* _Assignment_
Every line of the records below from the line with "running s !! id = Some (Sleeping" up to and including the line with "s_finish now rnow" must be reproduced exactly, and no line outside that range.

Stored data

----

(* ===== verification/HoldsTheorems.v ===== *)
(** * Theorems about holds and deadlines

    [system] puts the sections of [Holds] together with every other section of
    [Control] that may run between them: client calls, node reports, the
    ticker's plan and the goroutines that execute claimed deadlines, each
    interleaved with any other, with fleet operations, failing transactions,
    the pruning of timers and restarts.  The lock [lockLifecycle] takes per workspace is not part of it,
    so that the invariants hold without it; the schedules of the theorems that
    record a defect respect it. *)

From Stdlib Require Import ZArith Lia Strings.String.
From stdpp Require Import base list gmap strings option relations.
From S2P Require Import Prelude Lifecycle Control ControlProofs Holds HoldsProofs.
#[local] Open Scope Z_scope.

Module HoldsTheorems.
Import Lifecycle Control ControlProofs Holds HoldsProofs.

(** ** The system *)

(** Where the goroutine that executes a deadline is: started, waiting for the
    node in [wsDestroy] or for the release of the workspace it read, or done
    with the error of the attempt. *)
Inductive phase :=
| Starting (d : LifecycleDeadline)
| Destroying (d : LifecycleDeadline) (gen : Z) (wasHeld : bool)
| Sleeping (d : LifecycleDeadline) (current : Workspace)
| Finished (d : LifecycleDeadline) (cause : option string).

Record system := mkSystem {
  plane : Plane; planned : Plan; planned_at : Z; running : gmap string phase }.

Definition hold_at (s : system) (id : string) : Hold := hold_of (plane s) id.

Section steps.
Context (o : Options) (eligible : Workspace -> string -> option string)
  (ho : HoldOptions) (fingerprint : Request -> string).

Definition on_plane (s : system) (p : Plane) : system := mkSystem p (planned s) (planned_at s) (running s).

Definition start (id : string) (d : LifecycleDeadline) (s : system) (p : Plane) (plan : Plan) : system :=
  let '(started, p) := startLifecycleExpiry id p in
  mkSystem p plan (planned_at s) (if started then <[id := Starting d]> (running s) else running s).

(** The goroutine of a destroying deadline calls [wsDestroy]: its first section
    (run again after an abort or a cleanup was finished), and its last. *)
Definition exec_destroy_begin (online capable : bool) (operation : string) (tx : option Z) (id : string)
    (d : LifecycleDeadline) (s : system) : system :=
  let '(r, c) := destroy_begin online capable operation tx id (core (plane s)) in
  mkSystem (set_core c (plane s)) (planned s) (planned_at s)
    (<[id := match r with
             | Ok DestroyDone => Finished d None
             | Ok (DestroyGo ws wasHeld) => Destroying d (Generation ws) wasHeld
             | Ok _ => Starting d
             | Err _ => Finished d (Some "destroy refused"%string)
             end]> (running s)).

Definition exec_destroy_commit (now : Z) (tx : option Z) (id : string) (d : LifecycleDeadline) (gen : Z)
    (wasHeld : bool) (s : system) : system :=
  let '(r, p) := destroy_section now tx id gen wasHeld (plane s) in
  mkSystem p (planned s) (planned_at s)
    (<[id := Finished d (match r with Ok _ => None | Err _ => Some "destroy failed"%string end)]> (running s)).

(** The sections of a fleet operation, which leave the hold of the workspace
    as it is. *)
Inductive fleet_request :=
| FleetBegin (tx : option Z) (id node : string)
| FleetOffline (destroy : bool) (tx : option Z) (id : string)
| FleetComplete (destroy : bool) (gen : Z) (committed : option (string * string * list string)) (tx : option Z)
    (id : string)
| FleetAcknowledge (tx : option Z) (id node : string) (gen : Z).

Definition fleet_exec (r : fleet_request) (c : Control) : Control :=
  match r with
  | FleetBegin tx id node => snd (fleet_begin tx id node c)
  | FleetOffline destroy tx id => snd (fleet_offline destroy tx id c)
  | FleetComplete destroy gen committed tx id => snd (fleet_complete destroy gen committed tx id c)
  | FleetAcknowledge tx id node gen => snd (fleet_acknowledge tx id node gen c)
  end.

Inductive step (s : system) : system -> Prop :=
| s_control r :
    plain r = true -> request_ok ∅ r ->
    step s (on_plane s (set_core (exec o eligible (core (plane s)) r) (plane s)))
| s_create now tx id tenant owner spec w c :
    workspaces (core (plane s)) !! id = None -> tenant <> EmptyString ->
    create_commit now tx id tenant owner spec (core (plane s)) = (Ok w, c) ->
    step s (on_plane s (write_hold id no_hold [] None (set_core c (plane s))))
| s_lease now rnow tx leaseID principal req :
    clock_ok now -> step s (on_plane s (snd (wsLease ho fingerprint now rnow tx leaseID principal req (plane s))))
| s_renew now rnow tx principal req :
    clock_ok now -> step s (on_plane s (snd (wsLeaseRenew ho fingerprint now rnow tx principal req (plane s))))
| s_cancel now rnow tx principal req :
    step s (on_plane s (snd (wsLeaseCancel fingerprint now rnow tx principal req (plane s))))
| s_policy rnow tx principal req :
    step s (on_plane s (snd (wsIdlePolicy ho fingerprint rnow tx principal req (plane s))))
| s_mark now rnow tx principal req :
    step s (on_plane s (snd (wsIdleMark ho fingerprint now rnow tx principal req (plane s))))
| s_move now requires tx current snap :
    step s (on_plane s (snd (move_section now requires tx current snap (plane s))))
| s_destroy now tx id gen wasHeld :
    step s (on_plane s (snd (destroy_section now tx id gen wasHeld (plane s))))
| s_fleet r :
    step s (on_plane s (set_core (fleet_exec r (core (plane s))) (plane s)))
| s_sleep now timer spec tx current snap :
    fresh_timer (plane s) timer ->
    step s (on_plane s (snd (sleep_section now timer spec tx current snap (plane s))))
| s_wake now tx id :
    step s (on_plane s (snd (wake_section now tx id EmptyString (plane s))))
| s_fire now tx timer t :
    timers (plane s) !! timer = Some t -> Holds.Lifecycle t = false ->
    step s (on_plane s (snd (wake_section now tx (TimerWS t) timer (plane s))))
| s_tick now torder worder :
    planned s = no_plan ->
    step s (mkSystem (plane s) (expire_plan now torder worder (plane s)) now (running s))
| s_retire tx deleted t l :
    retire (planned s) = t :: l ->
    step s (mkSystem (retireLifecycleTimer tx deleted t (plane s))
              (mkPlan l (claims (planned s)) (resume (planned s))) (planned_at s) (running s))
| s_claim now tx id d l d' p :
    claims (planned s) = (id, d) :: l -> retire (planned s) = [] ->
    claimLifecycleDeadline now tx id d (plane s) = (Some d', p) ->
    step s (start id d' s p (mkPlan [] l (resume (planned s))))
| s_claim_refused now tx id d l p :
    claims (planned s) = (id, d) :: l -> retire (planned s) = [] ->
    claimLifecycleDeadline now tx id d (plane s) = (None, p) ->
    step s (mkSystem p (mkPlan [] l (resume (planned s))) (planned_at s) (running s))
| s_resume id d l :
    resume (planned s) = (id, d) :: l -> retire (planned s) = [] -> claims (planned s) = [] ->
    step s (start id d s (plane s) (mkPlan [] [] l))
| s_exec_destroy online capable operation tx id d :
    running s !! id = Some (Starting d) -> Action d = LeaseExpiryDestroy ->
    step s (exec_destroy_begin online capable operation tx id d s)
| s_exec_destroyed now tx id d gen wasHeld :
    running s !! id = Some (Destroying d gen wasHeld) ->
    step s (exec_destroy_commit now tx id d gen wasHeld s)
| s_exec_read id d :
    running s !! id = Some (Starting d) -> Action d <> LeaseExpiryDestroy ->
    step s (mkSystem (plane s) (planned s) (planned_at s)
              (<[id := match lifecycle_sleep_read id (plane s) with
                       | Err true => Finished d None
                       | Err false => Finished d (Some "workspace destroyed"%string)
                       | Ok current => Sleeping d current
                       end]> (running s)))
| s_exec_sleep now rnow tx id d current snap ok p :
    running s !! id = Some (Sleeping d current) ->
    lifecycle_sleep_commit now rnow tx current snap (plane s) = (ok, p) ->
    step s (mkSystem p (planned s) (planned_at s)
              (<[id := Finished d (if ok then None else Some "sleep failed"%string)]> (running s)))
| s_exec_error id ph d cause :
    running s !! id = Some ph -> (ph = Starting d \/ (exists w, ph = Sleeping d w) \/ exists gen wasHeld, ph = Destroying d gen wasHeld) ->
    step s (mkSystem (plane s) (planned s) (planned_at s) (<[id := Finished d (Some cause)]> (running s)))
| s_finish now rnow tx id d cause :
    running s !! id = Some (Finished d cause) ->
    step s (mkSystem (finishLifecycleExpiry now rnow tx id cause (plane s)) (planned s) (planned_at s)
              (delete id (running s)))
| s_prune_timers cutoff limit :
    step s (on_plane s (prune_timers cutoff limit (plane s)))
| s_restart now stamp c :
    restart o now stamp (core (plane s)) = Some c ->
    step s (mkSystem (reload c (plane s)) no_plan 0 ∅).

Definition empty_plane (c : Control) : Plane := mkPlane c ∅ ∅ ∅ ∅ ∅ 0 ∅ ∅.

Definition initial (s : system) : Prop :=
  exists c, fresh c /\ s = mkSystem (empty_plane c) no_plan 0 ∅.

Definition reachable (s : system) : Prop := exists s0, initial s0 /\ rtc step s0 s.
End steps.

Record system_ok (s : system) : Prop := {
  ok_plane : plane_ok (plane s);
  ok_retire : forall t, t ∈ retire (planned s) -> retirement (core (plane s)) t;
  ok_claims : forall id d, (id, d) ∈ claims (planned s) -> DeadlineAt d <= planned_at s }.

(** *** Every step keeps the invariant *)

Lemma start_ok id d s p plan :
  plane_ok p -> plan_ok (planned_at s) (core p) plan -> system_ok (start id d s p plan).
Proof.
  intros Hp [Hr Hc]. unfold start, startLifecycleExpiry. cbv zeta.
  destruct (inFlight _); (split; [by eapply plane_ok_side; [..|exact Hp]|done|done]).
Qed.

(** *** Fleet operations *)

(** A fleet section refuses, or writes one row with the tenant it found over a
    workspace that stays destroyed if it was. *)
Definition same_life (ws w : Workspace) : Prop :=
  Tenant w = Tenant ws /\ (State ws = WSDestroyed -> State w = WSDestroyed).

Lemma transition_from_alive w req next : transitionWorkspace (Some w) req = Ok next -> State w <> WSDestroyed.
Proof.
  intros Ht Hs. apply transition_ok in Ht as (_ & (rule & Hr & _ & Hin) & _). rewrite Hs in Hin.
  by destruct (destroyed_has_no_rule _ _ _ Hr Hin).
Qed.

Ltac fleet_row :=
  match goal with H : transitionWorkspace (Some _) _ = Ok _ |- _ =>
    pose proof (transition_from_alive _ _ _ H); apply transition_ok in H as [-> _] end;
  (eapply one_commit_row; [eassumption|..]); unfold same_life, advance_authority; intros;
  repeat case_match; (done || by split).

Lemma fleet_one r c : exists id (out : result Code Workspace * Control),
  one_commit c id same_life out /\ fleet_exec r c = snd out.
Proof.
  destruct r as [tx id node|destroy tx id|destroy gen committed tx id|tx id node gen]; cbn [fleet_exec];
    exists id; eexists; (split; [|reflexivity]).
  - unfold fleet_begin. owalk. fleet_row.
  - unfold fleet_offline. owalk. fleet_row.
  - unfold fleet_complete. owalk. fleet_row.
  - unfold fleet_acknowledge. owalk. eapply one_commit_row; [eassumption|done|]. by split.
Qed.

----

* _Solution for this task_
    running s !! id = Some (Sleeping d current) ->
    lifecycle_sleep_commit now rnow tx current snap (plane s) = (ok, p) ->
    step s (mkSystem p (planned s) (planned_at s)
              (<[id := Finished d (if ok then None else Some "sleep failed"%string)]> (running s)))
| s_exec_error id ph d cause :
    running s !! id = Some ph -> (ph = Starting d \/ (exists w, ph = Sleeping d w) \/ exists gen wasHeld, ph = Destroying d gen wasHeld) ->
    step s (mkSystem (plane s) (planned s) (planned_at s) (<[id := Finished d (Some cause)]> (running s)))
| s_finish now rnow tx id d cause :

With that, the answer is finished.